Poser les bonnes questions.
Pour gagner du temps il est judicieux de savoir poser les bonnes questions afin de dénouer les blocages ou les peurs potentielles puis de délivrer l’information réellement attendue.

Le non savoir source du savoir.
Pour qu’une question soit une vraie question, nous devons accepter d’être celui qui ne sait pas face à celui qui sait. Donc ne pas avoir besoin d’utiliser notre savoir comme pouvoir. C’est un acte d’humilité auquel nous sommes mal habitués.

Donner des messages de cohérence.
En plus de recevoir, comprendre et accueillir, il faut savoir délivrer des messages de cohérence qui permettent à l’interlocuteur d’avoir confiance en nous et confiance en lui. Ceux-ci peuvent être verbaux ou seulement non verbaux.

Apprendre à entendre un message réel caché par un message apparent.
Savoir interpréter un non dit : les messages, qu’ils soient réels ou apparents, peuvent exprimer une douleur profonde qui n’a pas été dite et qui pourtant ne cherche qu’à être entendue.

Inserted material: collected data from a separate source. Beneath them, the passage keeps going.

(* ===== verification/Tally.v ===== *)
(** * Tally: the business counters and the rows they stand for

    booking_created_total and reservations_confirmed_total count the rows of bookings,
    waitlist_joined_total those of the waitlist, reservations_created_total those of
    slot_reservations: never too many, and all of them unless the outcome of a COMMIT was
    lost. *)

From Stdlib Require Import Ascii.
From S2P Require Import Prelude Domain Platform Database Program Postgres Schema Usecase Handover.
From S2P Require Import Invariant System Scenario Effects Frame Observability.
From S2P Require Booking Waitlist Reservation Http.

#[global] Instance Output_eq_dec : EqDecision Output.
Proof. solve_decision. Defined.

(** ** Counting outputs *)

Definition tally (c : Counter) (out : list Output) : Z :=
  Z.of_nat (length (filter (fun o => o = Counted c) out)).

Lemma tally_app c o o' : tally c (o ++ o') = (tally c o + tally c o')%Z.
Proof. unfold tally. rewrite filter_app, length_app. lia. Qed.
Lemma tally_nil c : tally c [] = 0%Z.
Proof. done. Qed.
Lemma tally_cons c x o : tally c (x :: o) = ((if decide (x = Counted c) then 1 else 0) + tally c o)%Z.
Proof. unfold tally. rewrite filter_cons. case_decide; simpl; lia. Qed.
Lemma tally_published c p ev : tally c (published p ev) = 0%Z.
Proof. by destruct p. Qed.
Lemma tally_nonneg c o : (0 <= tally c o)%Z.
Proof. unfold tally. lia. Qed.

(** The counter in the registry. *)
Definition counter_metric (c : Counter) : metric :=
  match c with
  | BookingCreated => bookingCreatedTotal
  | BookingCancelled => bookingCancelledTotal
  | BookingConflict => bookingConflictsTotal
  | BookingCreateError => bookingCreateErrorsTotal
  | BookingCancelError => bookingCancelErrorsTotal
  | WaitlistJoined => waitlistJoinedTotal
  | WaitlistNotification => waitlistNotificationsTotal
  | WaitlistCancelled => waitlistCancelledTotal
  | ReservationCreated => reservationsCreatedTotal
  | ReservationConfirmed => reservationsConfirmedTotal
  | ReservationExpired => reservationsExpiredTotal
  | ReservationCancelled => reservationsCancelledTotal
  end.

(** What the outputs do to the registry. *)
Fixpoint count_outputs (out : list Output) : metric_op := fun r =>
  match out with
  | [] => Some r
  | Counted c :: out => r ← IncCounter c r; count_outputs out r
  | Published _ :: out => count_outputs out r
  end.

Lemma IncCounter_value c r : exists r', IncCounter c r = Some r' /\ forall c',
  value (counter_metric c') [] r' = (value (counter_metric c') [] r + if decide (c = c') then 1 else 0)%Z.
Proof.
  assert (IncCounter c r = Inc (counter_metric c) r) as -> by by destruct c.
  unfold Inc, add. rewrite bool_decide_true by by destruct c. eexists. split; [reflexivity|].
  intros c'. unfold value. simpl. case_decide as Hc.
  - by rewrite Hc, lookup_insert_eq.
  - rewrite lookup_insert_ne; [lia|]. intros [= Heq]. apply Hc. by destruct c, c'.
Qed.

Lemma count_outputs_value out r : exists r', count_outputs out r = Some r' /\ forall c,
  value (counter_metric c) [] r' = (value (counter_metric c) [] r + tally c out)%Z.
Proof.
  revert r. induction out as [|[ev|c] out IH]; intros r; cbn [count_outputs].
  - exists r. split; [done|]. intros c. rewrite tally_nil. lia.
  - destruct (IH r) as (r' & Hr' & Hv). exists r'. split; [done|]. intros c.
    by rewrite Hv, tally_cons, decide_False.
  - destruct (IncCounter_value c r) as (r1 & Hr1 & H1). rewrite Hr1. cbn [mbind option_bind].
    destruct (IH r1) as (r' & Hr' & Hv). exists r'. split; [done|]. intros c'.
    rewrite Hv, H1, tally_cons. destruct (decide (c = c')) as [->|Hne].
    + rewrite decide_True by done. lia.
    + rewrite decide_False by congruence. lia.
Qed.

Communiquer avec considération.
Convaincre, rassurer, solutionner, tolérer, reprocher, mépriser ou avoir des attentes sont des exemples de manquements de considération envers autrui.

Moins de vulnérabilité.
Savoir être chaleureux, mais sans être vulnérable. La communication, telle qu’elle est envisagée dans cette formation, permet d’y parvenir sans ambiguïté.

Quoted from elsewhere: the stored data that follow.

(** *** The object

    The data members the member functions of [GameBoyEmulator.cpp] use,
    and [cerr], the text written to [std::cerr]. *)
Record state : Type := mkState
  { memory : list Z;             (* std::array<uint8_t, 0x10000> *)
    cartridgeROM : list Z;       (* std::vector<uint8_t> *)
    registers : Registers.t;
    gpu : Gpu.t;
    romBank0 : list Z;           (* std::array<uint8_t, ROM_BANK_SIZE> *)
    romBankN : list Z;           (* std::vector<uint8_t> *)
    vram : list Z;               (* std::array<uint8_t, VRAM_SIZE> *)
    externalRam : list Z;        (* std::vector<uint8_t> *)
    wramBank0 : list Z;          (* std::array<uint8_t, RAM_BANK_SIZE> *)
    wramBankN : list Z;          (* std::vector<uint8_t> *)
    oam : list Z;                (* std::array<uint8_t, OAM_SIZE> *)
    io : list Z;                 (* std::array<uint8_t, IO_SIZE> *)
    hram : list Z;               (* std::array<uint8_t, HRAM_SIZE> *)
    ramEnabled : bool;
    interrupts : Interrupts.t;
    graphics : Graphics.t;
    ppuMode : PPUMode;
    ppuCycles : Z;
    ppuEnabled : bool;
    ppuWindowEnabled : bool;
    ppuSpritesEnabled : bool;
    ppuBackgroundEnabled : bool;
    dma : Dma.t;
    timerEnabled : bool;
    timerClock : Z;
    input : Input.t;
    sprites : list Sprite.t;
    spriteCount : Z;
    frameBuffer : list Z;
    cerr : string }.

Local Abbreviation eta s :=
  (mkState (memory s) (cartridgeROM s) (registers s) (gpu s) (romBank0 s)
     (romBankN s) (vram s) (externalRam s) (wramBank0 s) (wramBankN s)
     (oam s) (io s) (hram s) (ramEnabled s) (interrupts s) (graphics s)
     (ppuMode s) (ppuCycles s) (ppuEnabled s) (ppuWindowEnabled s)
     (ppuSpritesEnabled s) (ppuBackgroundEnabled s) (dma s)
     (timerEnabled s) (timerClock s) (input s) (sprites s) (spriteCount s)
     (frameBuffer s) (cerr s)).

Definition set_memory (v : list Z) (s : state) : state :=
  ltac:(record_set (eta s) memory v).
Definition set_cartridgeROM (v : list Z) (s : state) : state :=
  ltac:(record_set (eta s) cartridgeROM v).
Definition set_registers (v : Registers.t) (s : state) : state :=
  ltac:(record_set (eta s) registers v).
Definition set_gpu (v : Gpu.t) (s : state) : state :=
  ltac:(record_set (eta s) gpu v).
Definition set_vram (v : list Z) (s : state) : state :=
  ltac:(record_set (eta s) vram v).
Definition set_externalRam (v : list Z) (s : state) : state :=
  ltac:(record_set (eta s) externalRam v).
Definition set_wramBank0 (v : list Z) (s : state) : state :=
  ltac:(record_set (eta s) wramBank0 v).
Definition set_wramBankN (v : list Z) (s : state) : state :=
  ltac:(record_set (eta s) wramBankN v).
Definition set_oam (v : list Z) (s : state) : state :=
  ltac:(record_set (eta s) oam v).
Definition set_io (v : list Z) (s : state) : state :=
  ltac:(record_set (eta s) io v).
Definition set_hram (v : list Z) (s : state) : state :=
  ltac:(record_set (eta s) hram v).
Definition set_interrupts (v : Interrupts.t) (s : state) : state :=
  ltac:(record_set (eta s) interrupts v).
Definition set_graphics (v : Graphics.t) (s : state) : state :=
  ltac:(record_set (eta s) graphics v).
Definition set_ppuMode (v : PPUMode) (s : state) : state :=
  ltac:(record_set (eta s) ppuMode v).
Definition set_ppuCycles (v : Z) (s : state) : state :=
  ltac:(record_set (eta s) ppuCycles v).
Definition set_ppuEnabled (v : bool) (s : state) : state :=
  ltac:(record_set (eta s) ppuEnabled v).
Definition set_ppuWindowEnabled (v : bool) (s : state) : state :=
  ltac:(record_set (eta s) ppuWindowEnabled v).
Definition set_ppuSpritesEnabled (v : bool) (s : state) : state :=
  ltac:(record_set (eta s) ppuSpritesEnabled v).
Definition set_ppuBackgroundEnabled (v : bool) (s : state) : state :=
  ltac:(record_set (eta s) ppuBackgroundEnabled v).
Definition set_dma (v : Dma.t) (s : state) : state :=
  ltac:(record_set (eta s) dma v).
Definition set_timerEnabled (v : bool) (s : state) : state :=
  ltac:(record_set (eta s) timerEnabled v).
Definition set_timerClock (v : Z) (s : state) : state :=
  ltac:(record_set (eta s) timerClock v).
Definition set_sprites (v : list Sprite.t) (s : state) : state :=
  ltac:(record_set (eta s) sprites v).
Definition set_spriteCount (v : Z) (s : state) : state :=
  ltac:(record_set (eta s) spriteCount v).
Definition set_frameBuffer (v : list Z) (s : state) : state :=
  ltac:(record_set (eta s) frameBuffer v).
Definition set_cerr (v : string) (s : state) : state :=
  ltac:(record_set (eta s) cerr v).

(** *** The monad of member functions *)

Definition M (A : Type) : Type := state -> res (A * state).

Definition ret {A : Type} (x : A) : M A := fun s => Ok (x, s).
Definition bind {A B : Type} (m : M A) (k : A -> M B) : M B :=
  fun s => res_bind (m s) (fun xs => k (fst xs) (snd xs)).
Definition get {A : Type} (proj : state -> A) : M A :=
  fun s => Ok (proj s, s).
Definition modify (upd : state -> state) : M unit :=
  fun s => Ok (tt, upd s).
Definition lift {A : Type} (r : res A) : M A :=
  fun s => res_bind r (fun x => Ok (x, s)).
Definition when (cond : bool) (m : M unit) : M unit :=
  if cond then m else ret tt.

(** The value a call returns, and the object it leaves. *)
Definition eval {A : Type} (m : M A) (s : state) : res A :=
  res_bind (m s) (fun xs => Ok (fst xs)).
Definition exec {A : Type} (m : M A) (s : state) : res state :=
  res_bind (m s) (fun xs => Ok (snd xs)).

Declare Scope gb_scope.
Delimit Scope gb_scope with gb.
Notation "x <- m ;; k" := (bind m (fun x => k))
  (at level 20, m at level 99, k at level 200, only parsing) : gb_scope.
Notation "m ;; k" := (bind m (fun _ => k))
  (at level 100, k at level 200, only parsing, right associativity)
  : gb_scope.
Local Open Scope gb_scope.

(** Reading and writing one CPU register. *)
Definition reg (proj : Registers.t -> Z) : M Z :=
  get (fun s => proj (registers s)).
Definition set_reg (upd : Z -> Registers.t -> Registers.t) (v : Z)
  : M unit :=
  modify (fun s => set_registers (upd v (registers s)) s).

(** *** Flat memory image, ROM loading and reset *)

(** [registers = {}], the ten assignments, then [gpu = {}]. *)
Definition initializeRegisters : M unit :=
  modify (set_registers Registers.zero) ;;
  set_reg Registers.set_a 0x01 ;;
  set_reg Registers.set_f 0xB0 ;;
  set_reg Registers.set_b 0x00 ;;
  set_reg Registers.set_c 0x13 ;;
  set_reg Registers.set_d 0x00 ;;
  set_reg Registers.set_e 0xD8 ;;
  set_reg Registers.set_h 0x01 ;;
  set_reg Registers.set_l 0x4D ;;
  set_reg Registers.set_sp 0xFFFE ;;
  set_reg Registers.set_pc 0x0100 ;;
  modify (set_gpu Gpu.zero).

(** [std::fill(memory.begin(), memory.end(), 0); initializeRegisters();] *)
Definition reset : M unit :=
  modify (fun s => set_memory (replicate (length (memory s)) 0) s) ;;
  initializeRegisters.

Definition NINTENDO_LOGO : list Z :=
  [0xCE; 0xED; 0x66; 0x66; 0xCC; 0x0D; 0x00; 0x0B;
   0x03; 0x73; 0x00; 0x83; 0x00; 0x0C; 0x00; 0x0D].

Definition validateROM (data : list Z) : bool :=
  if Z.of_nat (length data) <? 0x150 then false
  else bool_decide (take (length NINTENDO_LOGO) (drop 0x104%nat data)
                    = NINTENDO_LOGO).

Definition detectConsoleType (data : list Z) : bool := validateROM data.

(** [std::copy(first, first + n, dest.begin())] *)
Definition copy_into (src : list Z) (n : nat) (dest : list Z) : list Z :=
  take n src ++ drop n dest.

Definition loadROM (data : list Z) : M bool :=
  if negb (validateROM data) then ret false
  else
    modify (set_cartridgeROM data) ;;
    let romSize := Nat.min (length data) (Z.to_nat 0x8000) in
    modify (fun s => set_memory (copy_into data romSize (memory s)) s) ;;
    ret true.

Definition out_of_range : string := "Memory address out of bounds".

(** [readMemory(uint32_t)] and [writeMemory(uint32_t, uint8_t)] *)
Definition readMemory_u32 (address : Z) : M Z :=
  mem <- get memory ;;
  if Z.of_nat (length mem) <=? address then fun _ => Throw out_of_range
  else lift (at_ mem address).

Definition writeMemory_u32 (address value : Z) : M unit :=
  mem <- get memory ;;
  if Z.of_nat (length mem) <=? address then fun _ => Throw out_of_range
  else if address <? 0x8000 then ret tt
  else
    mem' <- lift (store mem address value) ;;
    modify (set_memory mem').

(** *** Saved states

    A binary input stream: the bytes not yet consumed and the fail bit.
    [istream::read(buf, n)] on a good stream extracts up to [n] bytes into
    the front of [buf] and sets the fail bit when fewer than [n] were
    available; on a failed stream it extracts nothing. *)
Record ifstream : Type := mkIfstream { pending : list Z; failbit : bool }.

Definition stream_read (n : nat) (f : ifstream) : list Z * ifstream :=
  if failbit f then ([], f)
  else
    let got := take n (pending f) in
    (got, mkIfstream (drop n (pending f)) (length got <? n)%nat).

(** The buffer after the extracted bytes were stored at its front. *)
Definition patch (buf got : list Z) : list Z :=
  got ++ drop (length got) buf.

(** The same for a structure read through [reinterpret_cast<char*>]; the
    object is not written when no byte was extracted. *)
Definition patch_registers (r : Registers.t) (got : list Z) : Registers.t :=
  match got with
  | [] => r
  | _ => Registers.of_bytes (patch (Registers.to_bytes r) got)
  end.

Definition patch_gpu (g : Gpu.t) (got : list Z) : Gpu.t :=
  match got with
  | [] => g
  | _ => Gpu.of_bytes (patch (Gpu.to_bytes g) got)
  end.

(** [saveState]: [can_open] tells whether the output file could be
    created; the result carries the bytes written to it. *)
Definition saveState (can_open : bool) : M (bool * list Z) :=
  if negb can_open then ret (false, [])
  else
    mem <- get memory ;;
    r <- get registers ;;
    g <- get gpu ;;
    ret (true, mem ++ Registers.to_bytes r ++ Gpu.to_bytes g).

(** [loadState]: [file] is the content of the file at [filepath], or
    [None] when it cannot be opened. *)
Definition loadState (file : option (list Z)) : M bool :=
  match file with
  | None => ret false
  | Some content =>
      let f0 := mkIfstream content false in
      mem <- get memory ;;
      let '(got, f1) := stream_read (length mem) f0 in
      modify (set_memory (patch mem got)) ;;
      r <- get registers ;;
      let '(got, f2) := stream_read (Z.to_nat Registers.size) f1 in
      modify (set_registers (patch_registers r got)) ;;
      g <- get gpu ;;
      let '(got, _) := stream_read (Z.to_nat Gpu.size) f2 in
      modify (set_gpu (patch_gpu g got)) ;;
      ret true
  end.

(** *** CPU flags *)

(** Modelled from the spec: the flag accessors ([setZeroFlag],
    [getZeroFlag], ...) are declared but not defined in the sources.  The
    spec keeps a 4-bit flag set (zero, subtract, half-carry, carry) in the
    flags register F with its low nibble unused; the bits are the upper
    nibble of F, zero first, as the reset value [0xB0] of F has them. *)
Definition ZERO_FLAG : Z := 0x80.
Definition SUBTRACT_FLAG : Z := 0x40.
Definition HALF_CARRY_FLAG : Z := 0x20.
Definition CARRY_FLAG : Z := 0x10.

Definition flag_set (mask : Z) (value : bool) (f : Z) : Z :=
  if value then Z.lor f mask else Z.land f (Z.lnot mask).
Definition flag_get (mask : Z) (f : Z) : bool := truthy (Z.land f mask).

Definition setFlag (mask : Z) (value : bool) : M unit :=
  modify (fun s =>
    set_registers
      (Registers.set_f (flag_set mask value (Registers.f (registers s)))
         (registers s)) s).
Definition getFlag (mask : Z) : M bool :=
  get (fun s => flag_get mask (Registers.f (registers s))).

Definition setZeroFlag : bool -> M unit := setFlag ZERO_FLAG.
Definition setSubtractFlag : bool -> M unit := setFlag SUBTRACT_FLAG.
Definition setHalfCarryFlag : bool -> M unit := setFlag HALF_CARRY_FLAG.
Definition setCarryFlag : bool -> M unit := setFlag CARRY_FLAG.
Definition getZeroFlag : M bool := getFlag ZERO_FLAG.
Definition getSubtractFlag : M bool := getFlag SUBTRACT_FLAG.
Definition getHalfCarryFlag : M bool := getFlag HALF_CARRY_FLAG.
Definition getCarryFlag : M bool := getFlag CARRY_FLAG.

(** *** CPU operations *)

Definition inc (value : Z) : M Z :=
  let result := u8 (value + 1) in
  setZeroFlag (result =? 0) ;;
  setSubtractFlag false ;;
  setHalfCarryFlag (Z.land value 0x0F =? 0x0F) ;;
  ret result.

Definition dec (value : Z) : M Z :=
  let result := u8 (value - 1) in
  setZeroFlag (result =? 0) ;;
  setSubtractFlag true ;;
  setHalfCarryFlag (Z.land value 0x0F =? 0) ;;
  ret result.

Communiquer avec assertivité.
S’affirmer c’est être dans une présence authentique, source de confiance. L’affirmation de soi dépend du respect que l’on accorde à soi-même et à autrui. (Assertivité : affirmation de soi dans le respect d’autrui.)

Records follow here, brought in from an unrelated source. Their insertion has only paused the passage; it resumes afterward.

(** C9, as the code has it: in every sequence of top-level resolutions on
    one client, each resolution calls, in this order, the document store
    once, then possibly the taxonomy service once and then possibly the
    document store once more; a resolution that returns made either the
    first call alone or all three.  The taxonomy client, and with it the
    cache, is constructed anew inside each resolution with its cache
    unset, so its lookup always issues a request: across the sequence
    there is at most one taxonomy request per resolution. *)
Theorem resolutions_call_pattern
    (self : DMSClient) (job_ids : list string) (s : state World) :
  (∃ cs : list (list service),
     calls_of (log (fetch_models_and_pool_names constants self job_ids s).2)
     = calls_of (log s) ++ concat cs
     ∧ length cs = length job_ids
     ∧ Forall2 (λ r c, call_pattern c
                       ∧ (returned r →
                          c = [DocumentStore]
                          ∨ c = [DocumentStore; TaxonomyService; DocumentStore]))
         (fetch_models_and_pool_names constants self job_ids s).1 cs)
  ∧ taxonomy_calls (log (fetch_models_and_pool_names constants self job_ids s).2)
    ≤ taxonomy_calls (log s) + length job_ids
  ∧ (∀ (s1 s2 : state World) (dlc : DLCTaxonomyClient) (platform_tag : json),
       DLCTaxonomyClient_init None "Foundations DBT Runner" s1 = (inr dlc, s2) →
       _taxonomy_cache dlc = None
       ∧ taxonomy_calls
           (log (get_taxonomy_tag_id constants dlc platform_tag s2).2)
         = taxonomy_calls (log s2) + 1).
Proof.
  assert (∃ cs : list (list service),
     calls_of (log (fetch_models_and_pool_names constants self job_ids s).2)
     = calls_of (log s) ++ concat cs
     ∧ length cs = length job_ids
     ∧ Forall2 (λ r c, call_pattern c
                       ∧ (returned r →
                          c = [DocumentStore]
                          ∨ c = [DocumentStore; TaxonomyService; DocumentStore]))
         (fetch_models_and_pool_names constants self job_ids s).1 cs) as Hcs.
  { revert s. induction job_ids as [|job_id rest IH]; intros s.
    - exists []. simpl. by rewrite app_nil_r.
    - cbn [fetch_models_and_pool_names].
      destruct (fetch_model_and_pool_name constants self job_id s)
        as [r s1] eqn:Hfirst.
      apply fetch_model_and_pool_name_calls in Hfirst
        as (c & Hlog & Hpattern & Hreturned).
      destruct (IH s1) as (cs & Hlogs & Hlen & Hall).
      destruct (fetch_models_and_pool_names constants self rest s1) as [rs s2].
      simpl in *. exists (c :: cs). simpl.
      rewrite Hlogs, Hlog, <- app_assoc. split; [done|].
      split; [by rewrite Hlen|]. by constructor. }
  split; [done|]. split.
  - destruct Hcs as (cs & Hlog & Hlen & Hall).
    unfold taxonomy_calls. rewrite Hlog, filter_app, length_app.
    apply Nat.add_le_mono_l. rewrite <- Hlen. clear Hlog Hlen.
    induction Hall as [|r c rs cs [Hc _] _ IH]; [done|].
    simpl. rewrite filter_app, length_app.
    pose proof (call_pattern_taxonomy c Hc). lia.
  - intros s1 s2 dlc platform_tag Hinit.
    apply DLCTaxonomyClient_init_unset in Hinit. split; [done|].
    by rewrite (get_taxonomy_tag_id_unset_log _ _ _ Hinit), taxonomy_calls_app.
Qed.
(** C7: a chat message never changes the state and is emitted once, to the
    named room and with no session skipped: the one event reaches every
    member of the room's group, hence every participant of the room, the
    sender included. *)
Theorem chat_message_routing s sid data r :
  reachable s →
  data_get data "room" (VStr "") = VStr r →
  let e := Emit "chat-message"
             (VDict [("from", VStr sid); ("name", data_get1 data "name");
                     ("text", data_get1 data "text")])
             (VStr (upper r)) None in
  chat_message sid data s = (Return tt, s, [e]) ∧
  recipients s e = members s (upper r) ∧
  (∀ m p, d_get (upper r) (rooms s) = Some m →
     d_in p (participants m) = true → p ∈ recipients s e) ∧
  (∀ m, d_get (upper r) (rooms s) = Some m →
     d_in sid (participants m) = true → sid ∈ recipients s e).
Proof.
  intros Hs%reachable_inv Hr e. subst e.
  unfold chat_message, py_upper. rewrite Hr. split_and!; [done | done | |].
  - intros m p Hm Hp. by apply (participants_in_group s (upper r) m).
  - intros m Hm Hp. by apply (participants_in_group s (upper r) m).
Qed.

Lemma chat_message_routing_witness :
  let data := [("room", VStr "abc123"); ("name", VStr "Vera"); ("text", VStr "hi")] in
  let e := Emit "chat-message"
             (VDict [("from", VStr "V"); ("name", VStr "Vera"); ("text", VStr "hi")])
             (VStr "ABC123") None in
  chat_message "V" data demo = (Return tt, demo, [e]) ∧
  "H" ∈ recipients demo e ∧ "V" ∈ recipients demo e.
Proof.
  intros data e.
  destruct (chat_message_routing demo "V" data "abc123")
    as (Hrun & _ & Hall & Hself); [apply demo_reachable | reflexivity |].
  split_and!.
  - exact Hrun.
  - apply (Hall demo_meta "H"); [apply demo_room | reflexivity].
  - apply (Hself demo_meta); [apply demo_room | reflexivity].
Defined.

(** C8: an answer never changes the state.  With a target session named it
    is emitted once, addressed to the target, and (the target being a
    connected session whose id is not a room code) reaches the target
    alone; with no target nothing at all is emitted and the handler returns
    normally. *)
Theorem webrtc_answer_routing s sid data :
  let payload := VDict [("from", VStr sid); ("answer", data_get1 data "answer")] in
  (∀ t, data_get1 data "to" = VStr t → t ≠ "" →
     webrtc_answer sid data s
     = (Return tt, s, [Emit "webrtc_answer" payload (VStr t) None]) ∧
     (reachable s → t ∈ sessions s → d_in t (rooms s) = false →
      receivers s (out_of (webrtc_answer sid data s)) = {[t]})) ∧
  (truthy (data_get1 data "to") = false →
     webrtc_answer sid data s = (Return tt, s, [])).
Proof.
  intros payload. subst payload. unfold webrtc_answer, out_of. split.
  - intros t Ht Hne. rewrite Ht, (truthy_target t Hne). split; [done|].
    intros Hs%reachable_inv Hin Hroom. simpl.
    rewrite receivers_singleton. by apply members_session.
  - by intros ->.
Qed.

Lemma webrtc_answer_routing_witness :
  receivers demo (out_of (webrtc_answer "V" [("to", VStr "H")] demo)) = {["H"]} ∧
  webrtc_answer "V" [("answer", VStr "sdp")] demo = (Return tt, demo, []).
Proof.
  destruct (webrtc_answer_routing demo "V" [("to", VStr "H")]) as [Hto _].
  destruct (webrtc_answer_routing demo "V" [("answer", VStr "sdp")]) as [_ Hno].
  split.
  - destruct (Hto "H") as [_ Hrcv]; [reflexivity | discriminate |].
    apply Hrcv; [apply demo_reachable | vm_compute; reflexivity..].
  - apply Hno. reflexivity.
Defined.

V) Les conflits avec soi-même


Pour bien gérer les conflits avec les autres, il est souhaitable de bien gérer les conflits qu’on a en soi. Avoir un regard sur soi-même plus lucide, plus généreux et moins culpabilisant.
Lorsque l’on se sent affecté par l’agressivité d’autrui, c’est que nous avons oublié de porter notre attention sur l’autre en la portant envers nous-mêmes.
Ce sont des parts blessées de nous-mêmes ou de notre vie qui sont réactivées par les circonstances extérieures. Il est important de savoir localiser ce qui est touché, puis savoir l’apaiser afin, de ne plus en souffrir ultérieurement.
Trouver les bases qui permettent de retrouver "la raison" de nos excès émotionnels et de développer une affirmation de soi qui nous permettra un meilleur respect d’autrui.

Ego et la personnalité.
Il est important de comprendre que plus on a d’affirmation de soi, moins on a besoin d’ego. L’ego et la personnalité ne viennent souvent que compenser un manque d’affirmation de soi.

Affirmation de soi.
L’affirmation de soi dépend de l’accueil de soi. Chaque part de soi que nous rejetons de notre vie fragilise notre base. La communication et l’accueil décrits dans cette formation concernent aussi l’attitude qu’il convient d’avoir avec soi-même.
Quand on s’est accueilli, on craint peu les critiques et il est plus aisé de gérer les situations pour ce qu’elles sont réellement. 
Cela permet de relativiser et de mieux comprendre que l’autre, même quand il est agressif, en fait parle de lui, de son inquiétude, de sa fatigue, de ses peurs, de sa souffrance …etc.

Communiquer prend moins de temps.
Contrairement aux idées reçues, une attitude chaleureuse et ouverte fait gagner du temps. Plus on se protège, plus on donne à l’autre le sentiment de ne pas être compris ou reconnu.